No performant multi-omic data aggregation and analysis tool is currently available on the market and cancer scientists are thus unable to leverage this valuable data for the prioritisation of drug discovery programs. With limited data skills, they can only rely on often disappointing collaborations with teams of bioinformaticians, with whom communication can be difficult, or on the use of suboptimal data science software. While the available solutions are generally based on relevant mathematical frameworks, they are poorly designed, non-user friendly and require computer programming skills. Moreover, available tools do not use AI to assist the user in the harmonisation of clinical data, a very time-consuming step in data aggregation.

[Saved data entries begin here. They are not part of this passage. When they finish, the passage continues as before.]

(** A process operation that answers for the closures [extra]. *)
Definition op_spec {A} (extra : list DonePtr) C (m : M Process.t A) w : Prop :=
  wp False m (λ _ w', proc_inv C w' ∧ all_dones w' ⊆+ extra ++ all_dones w)
    (λ w', all_dones w' ⊆+ extra ++ all_dones w) w.

Lemma with_peer_op {A} a p (m : M (Peer.Ctx DiskStorage.t) A) extra C w :
  proc_inv C w → Process.objs w !! a = Some p →
  wp False m
    (λ _ x', frame (Process.context p w) x' ∧ peer_inv x' ∧
             cx_dones x' ⊆+ extra ++ cx_dones (Process.context p w))
    (λ x', cx_dones x' ⊆+ extra ++ cx_dones (Process.context p w)) (Process.context p w) →
  op_spec extra C (Process.with_peer a m) w.
Proof.
  intros Hi Ha Hm. unfold op_spec. eapply wp_with_peer; [exact Ha|].
  eapply wp_mono; [exact Hm| |].
  - intros _ x' (Hfr & Hx & Hd). split; [by eapply put_context_inv|by eapply put_context_dones].
  - intros x' Hd. by eapply put_context_dones.
Qed.

Lemma Tick_op a C w :
  proc_inv C w → is_Some (Process.objs w !! a) →
  op_spec [] C (Process.with_peer a Peer.Tick) w.
Proof.
  intros Hi [p Ha]. eapply with_peer_op; [done|exact Ha|].
  eapply wp_mono; [eapply Tick_inv, in_peers; [exact Hi|done]| |done].
  intros [] x' [Hx Hcb]. split_and!; [apply Hcb|done|apply Hcb].
Qed.

Lemma all_dones_run d w :
  all_dones (Process.set_mem (Mem.add_event (EvRun d (Mem.resps (Process.mem w)))
                                (Process.mem w)) w) ≡ₚ d :: all_dones w.
Proof.
  unfold all_dones. simpl. rewrite runs_add_run, <- app_assoc. simpl.
  by rewrite <- Permutation_middle.
Qed.

(** Running the closure of the request at hand. *)
Lemma Run_op d C w :
  proc_inv C w → op_spec [d] C (Process.in_mem (Run d)) w.
Proof.
  intros Hi. apply wp_zoom, wp_Run. split.
  - apply set_mem_frame_inv; [done|]. apply mem_frame_run.
  - by rewrite all_dones_run.
Qed.

Lemma KvOpCb_op req resp done_ C w :
  proc_inv C w → is_Some (Mem.resps (Process.mem w) !! resp) →
  op_spec [done_] C (KvOpCb req resp done_) w.
Proof.
  intros Hi Hresp. unfold op_spec, KvOpCb. wp_step. unfold wp at 1. simpl.
  destruct (PeerHost.local_peers_ (Process.host w) !! 1) as [a|] eqn:Ha.
  2: { do 2 wp_step; [by apply submseteq_cons|congruence]. }
  do 3 wp_step.
  destruct (in_table _ _ Hi _ _ Ha) as [p Hp].
  eapply wp_with_peer; [exact Hp|]. wp_step. apply wp_get_peer, wp_ret. rewrite put_context_id by done.
  simpl. destruct (Peer.IsLeader p) eqn:El; simpl.
  - eapply (with_peer_op _ _ _ [done_]); [done|exact Hp|].
    eapply wp_mono; [eapply ProposeKvOp_inv; [by eapply in_peers|done]| |].
    + intros [] x' (Hx & Hcl & Hm & _ & _ & Hs & Hwk & Hps & Hq). split_and!; [|done|].
      * split; try done; [by rewrite Hcl|by rewrite Hm].
      * unfold cx_dones, cx_runs. rewrite Hm, Hq.
        simpl. rewrite El. unfold dones. rewrite fmap_app, app_assoc. simpl.
        by rewrite Permutation_app_comm.
    + intros x' ->. by apply submseteq_cons.
  - wp_step. apply wp_zoom, wp_write_resp; [done|]. intros r Hr.
    refine (Run_op done_ C
      (Process.set_mem (Mem.set_resps <[resp := KvResp.set_rejected true r]> (Process.mem w)) w) _).
    apply set_mem_frame_inv; [done|]. by apply mem_frame_write.
Qed.

Lemma HandleRaftMsgCb_op req done_ C w :
  proc_inv C w → op_spec [done_] C (HandleRaftMsgCb req done_) w.
Proof.
  intros Hi. unfold op_spec, HandleRaftMsgCb. wp_step. unfold wp at 1. simpl.
  destruct (PeerHost.local_peers_ _ !! _) as [a|] eqn:Ha.
  2: { do 2 wp_step; [by apply submseteq_cons|congruence]. }
  do 3 wp_step.
  destruct (in_table _ _ Hi _ _ Ha) as [p Hp].
  eapply (wp_mono _ _ (λ _ w', proc_inv C w' ∧ all_dones w' ⊆+ all_dones w) _ (λ _, False));
    [| |done].
  { eapply wp_with_peer; [exact Hp|].
    eapply wp_mono; [eapply Step_inv, in_peers; [exact Hi|done]| |done].
    intros e x' (_ & Hx & Hcb). split.
    - eapply put_context_inv; [done|done|apply Hcb|done].
    - apply (put_context_dones a p x' w []); [done|apply Hcb]. }
  intros _ w' [Hi' Hd]. eapply wp_mono; [by apply Run_op| |].
  - intros [] w'' [Hi'' Hd'']. split; [done|]. etrans; [exact Hd''|]. simpl.
    by apply submseteq_skip.
  - intros w'' Hd''. etrans; [exact Hd''|]. simpl. by apply submseteq_skip.
Qed.
(** ** The steps of the system *)

Definition given_ok s : Prop := all_dones (Sys.proc s) ⊆+ Sys.given s ∧ NoDup (Sys.given s).

Definition sys_inv s : Prop := proc_inv (Sys.completed s) (Sys.proc s) ∧ given_ok s.

(** Running an operation for the closures [extra] of the given ones. *)
Lemma in_proc_op {A} extra (m : M Process.t A) C0 g0 g w :
  op_spec extra C0 m w → extra ++ all_dones w ⊆+ g → NoDup g → g = g0 →
  wp False (Sys.in_proc m) (λ _ s', sys_inv s') given_ok (Sys.mk w C0 g0).
Proof.
  intros Hop Hs Hnd ->. apply wp_zoom. eapply wp_mono; [exact Hop| |].
  - intros _ w' [Hi Hd]. split; [done|]. split; [by etrans|done].
  - intros w' Hd. split; [by etrans; [exact Hd|]|done].
Qed.

Lemma all_dones_tasks l w :
  all_dones (Process.set_tasks l w) =
    runs (Mem.trace (Process.mem w)) ++ pending_dones (Process.objs w) ++ (l ≫= task_dones).
Proof. done. Qed.

Lemma RunInLoop_op t d C w :
  proc_inv C w → task_live (Process.mem w) t → task_dones t = [d] →
  op_spec [d] C (RunInLoop t) w.
Proof.
  intros Hi Ht Hd. unfold op_spec, RunInLoop. do 2 wp_step.
  destruct (in_worker _ _ Hi) as [wk Hwk]. rewrite Hwk. wp_step. split.
  - apply set_tasks_inv; [done|]. intros t' [Hin| ->%list_elem_of_singleton]%elem_of_app;
      [by apply (in_tasks _ _ Hi)|done].
  - rewrite all_dones_tasks, bind_app. simpl. rewrite Hd, app_nil_r.
    unfold all_dones. solve_submseteq.
Qed.

Lemma new_resp_inv resp C w :
  proc_inv C w → Mem.resps (Process.mem w) !! resp = None →
  proc_inv C (Process.set_mem (Mem.set_resps <[resp := KvResp.default]> (Process.mem w)) w).
Proof.
  intros Hi Hn. eapply set_mem_inv; [exact Hi| |apply Hi].
  intros r Hr. simpl. rewrite lookup_insert_ne; [done|].
  intros <-. rewrite Hn in Hr. by apply is_Some_None in Hr.
Qed.

Lemma HandleRaftMsg_op req d C w : proc_inv C w → op_spec [d] C (HandleRaftMsg req d) w.
Proof.
  intros Hi. unfold op_spec, HandleRaftMsg. do 4 wp_step.
  - wp_step; [by apply submseteq_cons|congruence].
  - by apply RunInLoop_op.
Qed.

Lemma KvOp_op req resp d C w :
  proc_inv C w → Mem.resps (Process.mem w) !! resp = None →
  op_spec [d] C (Sys.new_resp resp ;; KvOp req resp d) w.
Proof.
  intros Hi Hn. unfold op_spec. wp_step. apply wp_zoom, wp_modify. simpl.
  refine (RunInLoop_op _ d C (Process.set_mem
    (Mem.set_resps <[resp := KvResp.default]> (Process.mem w)) w) _ _ _); [|simpl|done].
  - by apply new_resp_inv.
  - by rewrite lookup_insert_eq.
Qed.

Lemma task_op i t C w :
  proc_inv C w → Process.tasks w !! i = Some t →
  op_spec [] C (t ← Sys.pop_task i; run_task t) w.
Proof.
  intros Hi Ht. unfold op_spec. wp_step. unfold wp at 1, Sys.pop_task. rewrite Ht.
  set (w1 := Process.set_tasks (delete i (Process.tasks w)) w).
  assert (proc_inv C w1) as Hi1.
  { apply set_tasks_inv; [done|]. intros t' Hin. apply (in_tasks _ _ Hi).
    eapply sublist_subseteq; [apply sublist_delete|done]. }
  assert (all_dones w ≡ₚ task_dones t ++ all_dones w1) as Hd.
  { unfold w1. rewrite all_dones_tasks. unfold all_dones.
    rewrite <- (take_drop_middle _ _ _ Ht) at 1.
    rewrite delete_take_drop, !bind_app. simpl. solve_Permutation. }
  assert (task_live (Process.mem w) t) as Hlive
    by (eapply in_tasks; [exact Hi|by eapply list_elem_of_lookup_2]).
  destruct t as [req resp d|req d]; simpl in *.
  - eapply wp_mono; [by apply (KvOpCb_op req resp d C w1)| |].
    + intros a w'. simpl. by rewrite Hd.
    + intros w'. simpl. by rewrite Hd.
  - eapply wp_mono; [by apply (HandleRaftMsgCb_op req d C w1)| |].
    + intros a w'. simpl. by rewrite Hd.
    + intros w'. simpl. by rewrite Hd.
Qed.
Lemma RpcDone_op a c C w :
  proc_inv C w → is_Some (Process.objs w !! a) →
  c ∈ issued (Mem.trace (Process.mem w)) ∖ C →
  wp False (Process.with_peer a (Peer.HandleSendMsg2Peer c))
    (λ _ w', proc_inv ({[c]} ∪ C) w' ∧ all_dones w' = all_dones w) (λ _, False) w.
Proof.
  intros Hi [p Hp] Hc. eapply wp_with_peer; [exact Hp|].
  destruct (in_calls _ _ Hi) as (HC & Hcalls & Hnext).
  apply wp_zoom. unfold wp, delete_call. simpl.
  rewrite decide_True by (rewrite Hcalls; done). rewrite put_context_mem by done.
  split; [|done]. apply (set_mem_inv C); [done|done|].
  unfold calls_ok. simpl. split_and!; [set_solver| |done]. rewrite Hcalls. set_solver.
Qed.

Lemma fire_op i C w :
  proc_inv C w → is_Some (Process.timers w !! i) → op_spec [] C (Sys.fire i) w.
Proof.
  intros Hi [[per a] Ht]. unfold op_spec, Sys.fire. do 2 wp_step. rewrite Ht.
  apply Tick_op; [done|]. eapply in_timers; [exact Hi|]. by eapply list_elem_of_lookup_2.
Qed.

(** Every enabled step from a state of the invariant is defined and keeps it;
    an abort keeps the accounting of closures. *)
Lemma exec_wp l s :
  sys_inv s → Sys.enabled l s →
  wp False (Sys.exec l) (λ _ s', sys_inv s') given_ok s.
Proof.
  destruct s as [w C g]. intros (Hi & Hs & Hnd) He. simpl in *.
  destruct l as [req resp d|req d|i|i|a c]; simpl in *.
  - destruct He as [Hn Hd]. wp_step. apply wp_modify.
    eapply (in_proc_op [d]); [by apply KvOp_op| | |done].
    + rewrite (Permutation_app_comm g). by apply submseteq_skip.
    + apply NoDup_app. split_and!; [done|set_solver|by apply NoDup_singleton].
  - wp_step. apply wp_modify.
    eapply (in_proc_op [d]); [by apply HandleRaftMsg_op| | |done].
    + rewrite (Permutation_app_comm g). by apply submseteq_skip.
    + apply NoDup_app. split_and!; [done|set_solver|by apply NoDup_singleton].
  - destruct He as [t Ht]. eapply (in_proc_op []); [by eapply task_op|done..].
  - eapply (in_proc_op []); [by apply fire_op|done..].
  - destruct He as [Ha Hc]. wp_step. apply wp_zoom.
    eapply wp_mono; [by eapply RpcDone_op| |done].
    intros [] w' [Hi' Hd]. wp_step. split; [done|]. split; [|done]. simpl. by rewrite Hd.
Qed.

We are developing mCUBE, an Artificial Intelligence (AI)-augmented cloud-based precision oncology platform for multi-omic, multi-cancer and multi-source data identification, aggregation and analysis. mCUBE encapsulates Epigene Labs’ deep expertise in oncology, data science, and bioinformatics into a user-friendly solution that will make a difference for cancer patients. Our solution delivers 3 main gains:
- increased productivity for our users (cancer scientists),
- increased profitability for our customers (biopharma companies), and
- improved care for cancer patients ultimately.
The conventional timeline for discovering a new target for a specific indication is 2 years. At Epigene, in the context of our first partnership with the Eyquem’s lab at UCSF, we not only rediscovered known antigens but also prioritised a list of promising targets for relapsed/refractory multiple myeloma in only 6 months. A few months later, in a second program focusing on colorectal and gastric cancer, this same task took only 3 months. Soon, thanks to the support of the EIC Accelerator, we will be able to tackle a new indication in only a few weeks.